United States District Court, N.D. Illinois, Eastern Division

September 24, 2014



JAMES F. HOLDERMAN, District Judge.

On September 6, 2006, a jury convicted petitioner Emmitt Weatherspoon ("Weatherspoon") of first-degree murder. Weatherspoon was sentenced to 45 years in prison, which he is currently serving at Menard Correctional Center in Menard, Illinois.

On December 2, 2013, Weatherspoon filed a pro se petition for a writ of habeas corpus pursuant to 28 U.S.C. § 2254. (Dkt. No. 1.) On April 7, 2014, the State of Illinois ("State"), on behalf of respondent Warden Rick Harrington, filed an answer to Weatherspoon's petition. (Dkt. No. 14.) The court allowed Weatherspoon until July 9, 2014 to file a reply, (Dkt. No. 16), and subsequently granted Weatherspoon's motion to extend the deadline until September 2, 2014 (Dkt. No. 18). On August 25, 2014, however, Weatherspoon filed a letter stating that he would not be able to draft a reply without legal assistance and wished to "move forward as is with [his] petition."[1] (Dkt. No. 19.) The court thus considers Weatherspoon's § 2254 petition ripe for ruling. For the reasons explained below, Weatherspoon's petition for a writ of habeas corpus is denied.

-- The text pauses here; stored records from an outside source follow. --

(* ===== verification/AgentTunnel.v ===== *)
(** * AgentTunnel: one tunnel of the port-forwarding client (cmd/client/main.go, internal/tunnel, internal/forward)

    The signalling of [runTunnelOnce]: registration, punching, relay mode and the
    dispatch of received datagrams; the packet connection KCP runs on; the header of a
    forwarded stream. A handler, a tick of a timer or a message is one step on the
    record [tun] of the variables the goroutines share. KCP and smux are not under
    src/; how long they take is not modelled. *)

From S2P Require Import Prelude GoStrings Store Protocol Session Relay LanIdentity ServerUDP.
From S2P Require SecureFrame.

(* ------------------------------------------------------------------ *)
(** ** State *)

(** What [runTunnelOnce] is given and has opened: the fields of [config.Client], the
    peer, the normalised profile, the codec, the address of the server and of the UPnP
    mapping, and the result of the NAT probe. *)
Record tun_config : Type := mkTunConfig {
  tc_DeviceID : string; tc_DeviceName : string; tc_PSK : string; tc_ForceRelay : bool; tc_AllowLegacy : bool;
  tc_peerID : string; tc_profile : string; tc_codec : option SecureFrame.Codec;
  tc_srvAddr : string; tc_upnpAddr : string; tc_natForceRelay : bool }.

(** [t_ready]: [punchedCh] is closed; [t_registering], [t_punching], [t_timing]: the
    goroutines that refresh the registration, punch, and wait for the punch timeout
    still run; [t_inbox]: the queue of the [PacketConn]. *)
Record tun : Type := mkTun {
  t_peerAddr : option string; t_peerUpnpAddr : option string; t_punched : bool; t_punchStarted : bool; t_isRelay : bool;
  t_rxCount : Z; t_ready : bool; t_registering : bool; t_punching : bool; t_timing : bool; t_inbox : list (list byte * string) }.

Inductive tun_effect : Type := TunWrite (data : list byte) (dst : string).

(** The random nonces, per destination, and [net.ResolveUDPAddr]. *)
Record tun_env : Type := mkTunEnv { te_nonce : string -> option (list byte); te_resolve : string -> option string }.

Definition packetInboxSize : Z := 16 * 1024.

Definition tun0 : tun := mkTun None None false false false 0 false true false true [].

Definition set_peerAddr (a : option string) (t : tun) : tun :=
  mkTun a (t_peerUpnpAddr t) (t_punched t) (t_punchStarted t) (t_isRelay t) (t_rxCount t) (t_ready t) (t_registering t) (t_punching t) (t_timing t) (t_inbox t).
Definition set_peerUpnpAddr (a : option string) (t : tun) : tun :=
  mkTun (t_peerAddr t) a (t_punched t) (t_punchStarted t) (t_isRelay t) (t_rxCount t) (t_ready t) (t_registering t) (t_punching t) (t_timing t) (t_inbox t).
Definition set_loops (registering punching timing : bool) (t : tun) : tun :=
  mkTun (t_peerAddr t) (t_peerUpnpAddr t) (t_punched t) (t_punchStarted t) (t_isRelay t) (t_rxCount t) (t_ready t) registering punching timing (t_inbox t).
Definition set_inbox (l : list (list byte * string)) (t : tun) : tun :=
  mkTun (t_peerAddr t) (t_peerUpnpAddr t) (t_punched t) (t_punchStarted t) (t_isRelay t) (t_rxCount t) (t_ready t) (t_registering t) (t_punching t) (t_timing t) l.

(* ------------------------------------------------------------------ *)
(** ** Signalling *)

Section Tunnel.
  Context `{GU : GoUnicode} `{MJ : MessageJSON}.
  Variables (e : tun_env) (c : tun_config).

(** [writeControl]: nothing is sent when sealing fails. *)
Definition tun_writeControl (dst : string) (msg : Message) : list tun_effect :=
  match tc_codec c with
  | None => [TunWrite (Encode msg) dst]
  | Some codec =>
    match SecureFrame.Seal (Some codec) (te_nonce e dst) SecureFrame.KindControl (Encode msg) with
    | Err _ => []
    | Ok b => [TunWrite b dst]
    end
  end.

Definition register_message : Message :=
  mkMessage MsgRegister (tc_DeviceID c) (tc_DeviceName c) (tc_peerID c) (tc_profile c) "" (tc_upnpAddr c) "" 0 "".
Definition plain_message (type : string) : Message := mkMessage type (tc_DeviceID c) "" "" (tc_profile c) "" "" "" 0 "".

Definition tun_register : list tun_effect := tun_writeControl (tc_srvAddr c) register_message.

Definition enterRelay (t : tun) : tun :=
  if t_isRelay t then t
  else mkTun (Some (tc_srvAddr c)) (t_peerUpnpAddr t) true (t_punchStarted t) true (t_rxCount t) true
         (t_registering t) (t_punching t) (t_timing t) (t_inbox t).

(** Registration, the start of the goroutines, and relay mode at once when it is forced. *)
Definition tun_start : tun * list tun_effect :=
  (if tc_ForceRelay c || tc_natForceRelay c then enterRelay tun0 else tun0, tun_register).

Definition adoptPeerAddr (src : string) (t : tun) : tun :=
  if decide (t_peerAddr t = Some src) then t else set_peerAddr (Some src) t.
Definition adoptPeerAddrSafe (src : string) (t : tun) : tun := if t_isRelay t then t else adoptPeerAddr src t.

(** [punched.CompareAndSwap] and the closing of [punchedCh]. *)
Definition mark_punched (t : tun) : tun :=
  if t_punched t then t
  else mkTun (t_peerAddr t) (t_peerUpnpAddr t) true (t_punchStarted t) (t_isRelay t) (t_rxCount t) true
         (t_registering t) (t_punching t) (t_timing t) (t_inbox t).

Definition count_rx (t : tun) : tun :=
  mkTun (t_peerAddr t) (t_peerUpnpAddr t) (t_punched t) (t_punchStarted t) (t_isRelay t) (u64 (t_rxCount t + 1)) (t_ready t)
    (t_registering t) (t_punching t) (t_timing t) (t_inbox t).

Definition start_punching (t : tun) : tun :=
  if t_punchStarted t then t
  else mkTun (t_peerAddr t) (t_peerUpnpAddr t) (t_punched t) true (t_isRelay t) (t_rxCount t) (t_ready t)
         (t_registering t) true (t_timing t) (t_inbox t).

(** A control message of the profile of the tunnel. *)
Definition tun_handleControl (t : tun) (src : string) (msg : Message) : tun * list tun_effect :=
  if decide (NormalizeProfile (msg_Profile msg) <> tc_profile c) then (t, [])
  else if decide (Type_ msg = MsgPeerInfo) then
    if t_isRelay t then (t, [])
    else match te_resolve e (Addr msg) with
    | None => (t, [])
    | Some paddr =>
      let t := set_peerAddr (Some paddr) t in
      let t := if decide (UpnpAddr msg <> EmptyString)
               then match te_resolve e (UpnpAddr msg) with Some u => set_peerUpnpAddr (Some u) t | None => t end else t in
      (start_punching t, [])
    end
  else if decide (Type_ msg = MsgPunch) then
    (mark_punched (adoptPeerAddrSafe src (count_rx t)), tun_writeControl src (plain_message MsgPunchAck))
  else if decide (Type_ msg = MsgPunchAck) then (mark_punched (adoptPeerAddrSafe src (count_rx t)), [])
  else (t, []).

(** [PacketConn.Feed] on an open connection: a full queue drops the packet. *)
Definition Feed (data : list byte) (src : string) (t : tun) : tun :=
  if decide (Z.of_nat (length (t_inbox t)) < packetInboxSize) then set_inbox (t_inbox t ++ [(data, src)]) t else t.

The following factual summary was set forth by the Appellate Court of Illinois for the First Judicial Circuit ("Illinois Appellate Court") in Weatherspoon's direct appeal, People v. Weatherspoon, 394 Ill.App.3d 839, 915 N.E.2d 761, 333 Ill.Dec. 690 (Ill.App.Ct. 1st Dist. 2009)[2]:

[Weatherspoon] was charged with aggravated criminal sexual assault and first-degree murder after Sylvia Chambers was found dead in a garbage can in the alley behind [Weatherspoon's] home.

A. Motion in limine

Before trial, which began August 1, 2006, [Weatherspoon] made an oral motion in limine to bar the State from presenting his theft conviction from 1997. The trial court found the motion premature and ruled that it would determine the relevancy of [Weatherspoon's] conviction if and when [Weatherspoon] testified.
[Weatherspoon] testified on his own behalf at the trial. Afterward, the State sought to admit [Weatherspoon's] convictions for robbery and theft. [Weatherspoon] was convicted of robbery on July 21, 1995, and his probation was terminated in April 1997. He was convicted of theft on April 17, 1997. [Weatherspoon] requested that both convictions be barred because they were more prejudicial than probative, especially given the remoteness of the robbery conviction.
The trial court determined that both cases affected [Weatherspoon's] credibility. Although both convictions "tend not to be recent, " the court noted that [Weatherspoon] was outside the jurisdiction from 2001 through 2004. Furthermore, where [Weatherspoon] was being tried for crimes of violence, the theft and robbery convictions "lack any similarity to what is before this jury." After balancing the probative value of the convictions against the danger of unfair prejudice, the trial court permitted the State to present evidence of the convictions.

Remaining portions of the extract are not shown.